■ EXERCISE ■
Restrict the output to the lines below starting at the one that contains "Modelling conventions." and ending at the one that contains "Rounding, infinities and", and restate them word for word, both ends included.

(Data items)

____________________

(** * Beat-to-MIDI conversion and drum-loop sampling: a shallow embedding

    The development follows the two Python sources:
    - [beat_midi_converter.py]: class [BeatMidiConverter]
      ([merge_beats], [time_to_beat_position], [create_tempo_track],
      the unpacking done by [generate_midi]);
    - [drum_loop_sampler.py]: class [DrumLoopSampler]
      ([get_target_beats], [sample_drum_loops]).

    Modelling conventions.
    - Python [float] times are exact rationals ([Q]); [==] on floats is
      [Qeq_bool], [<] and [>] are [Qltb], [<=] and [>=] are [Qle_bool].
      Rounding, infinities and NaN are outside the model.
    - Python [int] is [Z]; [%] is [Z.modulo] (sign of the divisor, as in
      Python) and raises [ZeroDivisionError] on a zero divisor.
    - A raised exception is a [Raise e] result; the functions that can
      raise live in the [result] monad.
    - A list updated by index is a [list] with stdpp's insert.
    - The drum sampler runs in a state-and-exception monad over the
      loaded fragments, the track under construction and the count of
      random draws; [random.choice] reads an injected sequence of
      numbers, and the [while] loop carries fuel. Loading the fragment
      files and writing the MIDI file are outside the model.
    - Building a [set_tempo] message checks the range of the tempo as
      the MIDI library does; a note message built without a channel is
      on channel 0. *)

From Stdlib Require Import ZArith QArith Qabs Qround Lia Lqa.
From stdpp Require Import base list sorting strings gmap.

____________________

■ TASK RESULT ■
    Modelling conventions.
    - Python [float] times are exact rationals ([Q]); [==] on floats is
      [Qeq_bool], [<] and [>] are [Qltb], [<=] and [>=] are [Qle_bool].
      Rounding, infinities and NaN are outside the model.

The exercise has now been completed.